(* ===== verification/Bindings.v ===== *)
(** * The Python module ([src/src/python_bindings.cpp])

    What a call from Python runs: the default arguments, the text of a result,
    and the functions of the quantizer, which size their output themselves.  An
    argument that is left out is [None].  The conversion of Python values and
    the translation of exceptions belong to pybind11. *)

From S2P Require Import Prelude Storage MemoryMap MetadataStore Float32 PriorityQueue IndexTypes FloatExact FloatRange Distance Quantizer.
From S2P Require Import Hnsw Metrics.

Module Bindings.

(** ** The index *)

Definition metric_values : list (string * DistanceMetric) :=
  [("L2", L2); ("Cosine", Cosine); ("InnerProduct", InnerProduct)].

(** [HNSW(storage, meta_path = "data/metadata.bin", metric = L2)]; [files] are
    the metadata files. *)
Definition py_HNSW (storage : MMapHandler.t) (disk : gmap string image) (files : gmap string bytes)
    (meta_path : option string) (metric : option DistanceMetric) : option Hnsw.t :=
  Hnsw.create storage disk (files !! default "data/metadata.bin" meta_path) (default L2 metric).

Section fused.
Context (fused : bool).

Definition py_insert (d : draws) (vector : list float32) (id : N) (metadata : option string) (s : Hnsw.t)
    : option (outcome unit * Hnsw.t) :=
  Hnsw.insert fused d vector id (default "" metadata) s.

Definition py_search (query : list float32) (k : option Z) (s : Hnsw.t) : option (list Result) :=
  Hnsw.search fused query (default 5%Z k) s.

(** ** Text of a result *)

(** [num / den] with six digits after the point. *)
Definition fixed6 (num den : Z) : string :=
  let q := round_even (num * 1000000) den in
  let digits := bytes_of (pretty (q mod 1000000)%Z) in
  pretty (q / 1000000)%Z +:+ "." +:+ string_of (zeros (6 - length digits) ++ digits).

(** [std::to_string] of a [float]: [%f]. *)
Definition to_string (f : float32) : string :=
  match f with
  | S754_nan => "nan"
  | S754_infinity s => if s then "-inf" else "inf"
  | S754_zero s => if s then "-0.000000" else "0.000000"
  | S754_finite s m e =>
    (if s then "-" else "") +:+ (if bool_decide (0 <= e)%Z then fixed6 (Zpos m * 2 ^ e) 1 else fixed6 (Zpos m) (2 ^ (- e)))
  end.

Definition py_repr (r : Result) : string :=
  "<Result id=" +:+ pretty (r_id r) +:+ " dist=" +:+ to_string (r_distance r) +:+ " meta='" +:+ r_metadata r +:+ "'>".

Example repr_text :
  py_repr (MkResult 7 (S754_finite false 8589935 (-33)) "tag") = "<Result id=7 dist=0.001000 meta='tag'>" /\
  to_string (S754_finite true 10485760 (-23)) = "-1.250000" /\ to_string (f_of_Z 33) = "33.000000".
Proof. vm_compute. done. Qed.

(** ** The quantizer *)

Definition py_train (vecs : list (list float32)) (q : ScalarQuantizer.t) : option ScalarQuantizer.t :=
  ScalarQuantizer.train vecs q.

(** The output has the length of the argument. *)
Definition py_quantize (vec : list float32) (q : ScalarQuantizer.t) : option (outcome (list Z)) :=
  ScalarQuantizer.quantize fused vec (length vec) q.

Definition py_dequantize (vec : list Z) (dim : nat) (q : ScalarQuantizer.t) : option (outcome (list float32)) :=
  ScalarQuantizer.dequantize fused vec dim q.

Lemma mapM_seq_defined {A} (f : nat -> option A) n :
  is_Some (mapM f (seq 0 n)) <-> forall i, (i < n)%nat -> is_Some (f i).
Proof.
  rewrite mapM_is_Some, Forall_forall. split.
  - intros H i Hi. apply H, elem_of_seq. lia.
  - intros H i Hi%elem_of_seq. apply H. lia.
Qed.

Lemma lookup_defined {A B} (l : list A) i (f : A -> option B) : is_Some (l !! i ≫= f) -> (i < length l)%nat.
Proof. destruct (l !! i) eqn:E; [|by intros []]. intros _. by eapply lookup_lt_Some. Qed.

Lemma ret_defined {A} (o : option A) : is_Some (x ← o; Some (Ret x)) <-> is_Some o.
Proof. destruct o; cbn; [split; by eexists|split; by intros []]. Qed.

(** A trained quantizer has a finite range for each of its dimensions. *)
Record quant_wf (q : ScalarQuantizer.t) : Prop := {
  qw_min : length (ScalarQuantizer.min_ q) = ScalarQuantizer.dim_ q;
  qw_max : length (ScalarQuantizer.max_ q) = ScalarQuantizer.dim_ q;
  qw_range i lo hi : ScalarQuantizer.min_ q !! i = Some lo -> ScalarQuantizer.max_ q !! i = Some hi ->
    finite lo /\ finite hi /\ finite (fsub hi lo);
}.

Lemma create_quant_wf : quant_wf ScalarQuantizer.create.
Proof. by split. Qed.

(** A sample from which a range can be computed in every dimension. *)
Definition trainable (dim : nat) (vecs : list (list float32)) : Prop :=
  ScalarQuantizer.sample dim vecs /\
  forall i a b, a ∈ ScalarQuantizer.column i vecs -> b ∈ ScalarQuantizer.column i vecs -> finite (fsub a b).

Lemma py_train_wf dim vecs q :
  trainable dim vecs ->
  exists q', py_train vecs q = Some q' /\ quant_wf q' /\ ScalarQuantizer.trained_ q' = true /\ ScalarQuantizer.dim_ q' = dim.
Proof.
  intros [Hsm Hdiff]. destruct (ScalarQuantizer.train_spec dim vecs q Hsm) as (q' & E & Ht & Hd & Hl1 & Hl2 & Hr).
  exists q'. split; [exact E|]. split; [|done]. split; [congruence..|]. intros i lo hi Hlo Hhi.
  destruct (Hr i) as (lo' & hi' & Hlo' & Hhi' & (H1 & H2 & _)); [apply lookup_lt_Some in Hlo; lia|].
  assert (lo' = lo) as -> by congruence. assert (hi' = hi) as -> by congruence.
  pose proof (ScalarQuantizer.column_finite i vecs (ScalarQuantizer.sm_finite _ _ Hsm)) as Hcol. rewrite Forall_forall in Hcol.
  split; [by apply Hcol|]. split; [by apply Hcol|by apply (Hdiff i)].
Qed.

Lemma range_lookup q i :
  quant_wf q -> (i < ScalarQuantizer.dim_ q)%nat ->
  exists lo hi, ScalarQuantizer.min_ q !! i = Some lo /\ ScalarQuantizer.max_ q !! i = Some hi.
Proof.
  intros [H1 H2 _] Hi. destruct (lookup_lt_is_Some_2 (ScalarQuantizer.min_ q) i) as [lo Hlo]; [lia|].
  destruct (lookup_lt_is_Some_2 (ScalarQuantizer.max_ q) i) as [hi Hhi]; [lia|]. by exists lo, hi.
Qed.

(** Which arguments a trained quantizer takes. *)
Lemma py_quantize_defined v q :
  quant_wf q -> ScalarQuantizer.trained_ q = true -> Forall finite v ->
  is_Some (py_quantize v q) <-> (length v <= ScalarQuantizer.dim_ q)%nat.
Proof.
  intros Hq Ht Hv. unfold py_quantize, ScalarQuantizer.quantize. rewrite Ht. cbn [negb].
  rewrite ret_defined, mapM_seq_defined. split.
  - intros H. apply Nat.nlt_ge. intros Hlt. specialize (H _ Hlt). apply lookup_defined in H. rewrite (qw_min _ Hq) in H. lia.
  - intros Hle i Hi. destruct (range_lookup q i Hq) as (lo & hi & Hlo & Hhi); [lia|].
    destruct (qw_range _ Hq i lo hi Hlo Hhi) as (H1 & H2 & H3). rewrite Hlo, Hhi.
    destruct (lookup_lt_is_Some_2 v i Hi) as [y Hy]. rewrite Hy. cbn [mbind option_bind].
    destruct (ScalarQuantizer.quantize_one_range fused lo hi y) as (z & -> & _); [done|done| |done|by eexists].
    by apply (Forall_lookup_1 _ _ _ _ Hv Hy).
Qed.

Lemma py_quantize_length v q out : py_quantize v q = Some (Ret out) -> length out = length v.
Proof.
  unfold py_quantize, ScalarQuantizer.quantize. destruct (negb _); [done|].
  intros (l & Hl & [= <-])%bind_Some. apply mapM_Some, Forall2_length in Hl. by rewrite length_seq in Hl.
Qed.

Lemma py_dequantize_defined b n q :
  quant_wf q -> ScalarQuantizer.trained_ q = true ->
  is_Some (py_dequantize b n q) <-> (n <= ScalarQuantizer.dim_ q)%nat /\ (n <= length b)%nat.
Proof.
  intros Hq Ht. unfold py_dequantize, ScalarQuantizer.dequantize. rewrite Ht. cbn [negb].
  rewrite ret_defined, mapM_seq_defined. split.
  - intros H. split; apply Nat.nlt_ge; intros Hlt; specialize (H _ Hlt).
    + apply lookup_defined in H. rewrite (qw_min _ Hq) in H. lia.
    + destruct H as (y & (lo & _ & (hi & _ & (x & Hx & _)%bind_Some)%bind_Some)%bind_Some). apply lookup_lt_Some in Hx. lia.
  - intros [H1 H2] i Hi. destruct (range_lookup q i Hq) as (lo & hi & -> & ->); [lia|].
    destruct (lookup_lt_is_Some_2 b i ltac:(lia)) as [x ->]. by eexists.
Qed.

Lemma py_dequantize_length b n q out : py_dequantize b n q = Some (Ret out) -> length out = n.
Proof.
  unfold py_dequantize, ScalarQuantizer.dequantize. destruct (negb _); [done|].
  intros (l & Hl & [= <-])%bind_Some. apply mapM_Some, Forall2_length in Hl. by rewrite length_seq in Hl.
Qed.
End fused.

(** Which arguments the quantizer functions of the module can take.  After
    training on vectors of one dimension with finite components whose ranges do
    not overflow, [quantize(v)] of finite numbers is defined exactly when [v]
    is no longer than the vectors of the sample, and then returns a list of the
    same length; [dequantize(b, n)] is defined exactly when [n] is at most both
    that dimension and the length of [b].  Every other call reads outside an
    array: nothing checks the lengths that come from Python. *)
Theorem py_quantizer_bounds (fused : bool) (dim : nat) (vecs : list (list float32)) (q : ScalarQuantizer.t) :
  ScalarQuantizer.sample dim vecs ->
  (forall i a b, a ∈ ScalarQuantizer.column i vecs -> b ∈ ScalarQuantizer.column i vecs -> finite (fsub a b)) ->
  exists q', py_train vecs q = Some q' /\
    (forall v, Forall finite v -> is_Some (py_quantize fused v q') <-> (length v <= dim)%nat) /\
    (forall v out, py_quantize fused v q' = Some (Ret out) -> length out = length v) /\
    (forall b n, is_Some (py_dequantize fused b n q') <-> (n <= dim)%nat /\ (n <= length b)%nat).
Proof.
  intros Hsm Hdiff. destruct (py_train_wf dim vecs q (conj Hsm Hdiff)) as (q' & E & Hq & Ht & <-).
  exists q'. split; [exact E|]. split_and!.
  - intros v Hv. by apply py_quantize_defined.
  - intros v out. apply py_quantize_length.
  - intros b n. by apply py_dequantize_defined.
Qed.

(** The dimension of the sample and one more. *)
Lemma py_quantizer_bounds_witness :
  exists q, py_train [[fone; fzero]; [f_of_Z 3; fzero]] ScalarQuantizer.create = Some q /\
    is_Some (py_quantize true [fone; fone] q) /\ ~ is_Some (py_quantize true [fone; fone; fone] q) /\
    ~ is_Some (py_dequantize true [1%Z] 2 q).
Proof.
  destruct (py_quantizer_bounds true 2 [[fone; fzero]; [f_of_Z 3; fzero]] ScalarQuantizer.create) as (q & Ht & Hq & _ & Hd).
  - split; [discriminate|by repeat constructor|by repeat constructor].
  - intros [|[|i]] a b Ha Hb; cbn in Ha, Hb;
      repeat (apply elem_of_cons in Ha as [->|Ha]); try (by apply not_elem_of_nil in Ha);
      repeat (apply elem_of_cons in Hb as [->|Hb]); try (by apply not_elem_of_nil in Hb); vm_compute; repeat split; discriminate.
  - exists q. split; [exact Ht|]. split; [|split].
    + apply Hq; [by repeat constructor|cbn; lia].
    + rewrite Hq by (by repeat constructor). cbn. lia.
    + rewrite Hd. cbn. lia.
Defined.

End Bindings.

What needs to be done -> Transcribe verbatim. Cover the lines from the first line of the entries above to the line containing "From S2P Require Import Hnsw Metrics.", inclusive.

Written answer ->
(* ===== verification/Bindings.v ===== *)
(** * The Python module ([src/src/python_bindings.cpp])

    What a call from Python runs: the default arguments, the text of a result,
    and the functions of the quantizer, which size their output themselves.  An
    argument that is left out is [None].  The conversion of Python values and
    the translation of exceptions belong to pybind11. *)

From S2P Require Import Prelude Storage MemoryMap MetadataStore Float32 PriorityQueue IndexTypes FloatExact FloatRange Distance Quantizer.
From S2P Require Import Hnsw Metrics.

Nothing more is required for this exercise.